### Data records
——
Definition measurementCall (e : MeasurementEndpoint) : Call :=
  match e with
  | mp_list callId =>
      query (match callId with
             | Some c => if truthy c then js "?callId=" ++ encodeURIComponent c else []
             | None => [] end) (get [Lit "api"; Lit "measurement-plans"])
  | mp_detail id => get (planPath id)
  | mp_create data => send "POST" [Lit "api"; Lit "measurement-plans"] (Some data)
  | mp_update id data => send "PATCH" (planPath id) (Some data)
  | mp_submit id version data =>
      send "POST" (planPath id ++ [Lit "submissions"]) (Some (withVersion data version))
  | mp_agencyLinks id => get (planPath id ++ [Lit "agency-links"])
  | mp_createAgencyLink id pid days =>
      send "POST" (planPath id ++ [Lit "participants"; Enc pid; Lit "agency-links"])
        (body [fld "expiryDays" days])
  | mp_revokeAgencyLink id lid =>
      send "POST" (planPath id ++ [Lit "agency-links"; Enc lid; Lit "revoke"]) (body [])
  | mp_propose id version data =>
      send "POST" (planPath id ++ [Lit "reconciliations"]) (Some (withVersion data version))
  | mp_acknowledge id rid version data =>
      send "POST" (planPath id ++ [Lit "reconciliations"; Enc rid; Lit "approvals"])
        (Some (withVersion data version))
  | mp_finalize id rid version =>
      send "POST" (planPath id ++ [Lit "reconciliations"; Enc rid; Lit "finalize"])
        (body [fld "version" version])
  | mp_assess id version data =>
      send "POST" (planPath id ++ [Lit "assessments"]) (Some (withVersion data version))
  | mp_issue id aid version =>
      send "POST" (planPath id ++ [Lit "assessments"; Enc aid; Lit "issue"]) (body [fld "version" version])
  | mp_evidence id eid => get (planPath id ++ [Lit "evidence"; Enc eid])
  | mp_presignEvidence id metadata =>
      send "POST" (planPath id ++ [Lit "evidence"; Lit "presign"]) (Some metadata)
  | mp_attachEvidence id metadata => send "POST" (planPath id ++ [Lit "evidence"]) (Some metadata)
  end.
——
### Assigned task
Could you please copy the lines of the listing above exactly, from its first line through the line bearing "get (planPath id)", and nothing more?

### Answer section
Definition measurementCall (e : MeasurementEndpoint) : Call :=
  match e with
  | mp_list callId =>
      query (match callId with
             | Some c => if truthy c then js "?callId=" ++ encodeURIComponent c else []
             | None => [] end) (get [Lit "api"; Lit "measurement-plans"])
  | mp_detail id => get (planPath id)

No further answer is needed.